Instructions to follow
Here are the records. Write out exactly the lines between the one holding "log_wf N start" and the one holding "apply v_copies_mem_ne. unfold", inclusive.

------

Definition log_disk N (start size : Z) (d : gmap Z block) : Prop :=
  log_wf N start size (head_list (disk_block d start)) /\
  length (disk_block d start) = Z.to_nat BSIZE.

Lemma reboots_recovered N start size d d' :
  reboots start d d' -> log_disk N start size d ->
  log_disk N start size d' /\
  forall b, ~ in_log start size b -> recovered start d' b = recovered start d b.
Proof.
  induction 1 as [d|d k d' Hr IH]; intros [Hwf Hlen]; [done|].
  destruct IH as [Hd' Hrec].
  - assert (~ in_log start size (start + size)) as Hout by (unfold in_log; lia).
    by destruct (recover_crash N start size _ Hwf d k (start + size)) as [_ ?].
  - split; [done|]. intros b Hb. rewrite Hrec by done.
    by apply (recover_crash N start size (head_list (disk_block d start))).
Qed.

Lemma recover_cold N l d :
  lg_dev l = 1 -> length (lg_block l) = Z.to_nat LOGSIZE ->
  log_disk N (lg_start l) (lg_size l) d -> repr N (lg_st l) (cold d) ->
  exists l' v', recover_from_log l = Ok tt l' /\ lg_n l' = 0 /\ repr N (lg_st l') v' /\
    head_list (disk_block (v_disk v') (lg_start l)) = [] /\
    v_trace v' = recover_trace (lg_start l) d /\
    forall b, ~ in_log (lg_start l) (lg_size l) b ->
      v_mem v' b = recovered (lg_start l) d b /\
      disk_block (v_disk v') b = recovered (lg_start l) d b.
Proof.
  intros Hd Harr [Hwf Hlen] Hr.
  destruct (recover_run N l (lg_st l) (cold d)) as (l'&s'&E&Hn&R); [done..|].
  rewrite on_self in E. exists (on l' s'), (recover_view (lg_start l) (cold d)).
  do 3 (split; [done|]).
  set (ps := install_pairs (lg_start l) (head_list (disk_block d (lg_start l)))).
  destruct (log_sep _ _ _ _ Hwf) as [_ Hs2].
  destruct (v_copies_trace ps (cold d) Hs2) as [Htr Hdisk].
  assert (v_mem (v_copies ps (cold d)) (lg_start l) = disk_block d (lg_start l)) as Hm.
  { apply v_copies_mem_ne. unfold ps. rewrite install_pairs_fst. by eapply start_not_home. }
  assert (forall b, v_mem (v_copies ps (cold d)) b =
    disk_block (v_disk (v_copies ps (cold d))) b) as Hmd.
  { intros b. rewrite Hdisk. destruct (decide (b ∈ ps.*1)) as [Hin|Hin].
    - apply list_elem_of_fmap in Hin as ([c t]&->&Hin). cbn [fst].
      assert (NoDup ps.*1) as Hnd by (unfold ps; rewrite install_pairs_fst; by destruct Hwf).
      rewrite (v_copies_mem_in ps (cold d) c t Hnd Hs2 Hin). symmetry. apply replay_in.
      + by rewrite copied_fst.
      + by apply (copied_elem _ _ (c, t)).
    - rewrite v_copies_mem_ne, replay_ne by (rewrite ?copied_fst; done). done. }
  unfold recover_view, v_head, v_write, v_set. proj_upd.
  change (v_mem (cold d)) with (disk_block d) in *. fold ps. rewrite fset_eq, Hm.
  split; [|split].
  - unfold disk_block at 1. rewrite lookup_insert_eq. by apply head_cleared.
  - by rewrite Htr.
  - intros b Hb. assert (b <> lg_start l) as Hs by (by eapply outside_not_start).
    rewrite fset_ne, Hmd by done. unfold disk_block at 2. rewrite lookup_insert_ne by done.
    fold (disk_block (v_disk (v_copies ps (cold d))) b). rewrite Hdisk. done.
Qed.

------

Solution for this exercise
  log_wf N start size (head_list (disk_block d start)) /\
  length (disk_block d start) = Z.to_nat BSIZE.

Lemma reboots_recovered N start size d d' :
  reboots start d d' -> log_disk N start size d ->
  log_disk N start size d' /\
  forall b, ~ in_log start size b -> recovered start d' b = recovered start d b.
Proof.
  induction 1 as [d|d k d' Hr IH]; intros [Hwf Hlen]; [done|].
  destruct IH as [Hd' Hrec].
  - assert (~ in_log start size (start + size)) as Hout by (unfold in_log; lia).
    by destruct (recover_crash N start size _ Hwf d k (start + size)) as [_ ?].
  - split; [done|]. intros b Hb. rewrite Hrec by done.
    by apply (recover_crash N start size (head_list (disk_block d start))).
Qed.

Lemma recover_cold N l d :
  lg_dev l = 1 -> length (lg_block l) = Z.to_nat LOGSIZE ->
  log_disk N (lg_start l) (lg_size l) d -> repr N (lg_st l) (cold d) ->
  exists l' v', recover_from_log l = Ok tt l' /\ lg_n l' = 0 /\ repr N (lg_st l') v' /\
    head_list (disk_block (v_disk v') (lg_start l)) = [] /\
    v_trace v' = recover_trace (lg_start l) d /\
    forall b, ~ in_log (lg_start l) (lg_size l) b ->
      v_mem v' b = recovered (lg_start l) d b /\
      disk_block (v_disk v') b = recovered (lg_start l) d b.
Proof.
  intros Hd Harr [Hwf Hlen] Hr.
  destruct (recover_run N l (lg_st l) (cold d)) as (l'&s'&E&Hn&R); [done..|].
  rewrite on_self in E. exists (on l' s'), (recover_view (lg_start l) (cold d)).
  do 3 (split; [done|]).
  set (ps := install_pairs (lg_start l) (head_list (disk_block d (lg_start l)))).
  destruct (log_sep _ _ _ _ Hwf) as [_ Hs2].
  destruct (v_copies_trace ps (cold d) Hs2) as [Htr Hdisk].
  assert (v_mem (v_copies ps (cold d)) (lg_start l) = disk_block d (lg_start l)) as Hm.
  { apply v_copies_mem_ne. unfold ps. rewrite install_pairs_fst. by eapply start_not_home. }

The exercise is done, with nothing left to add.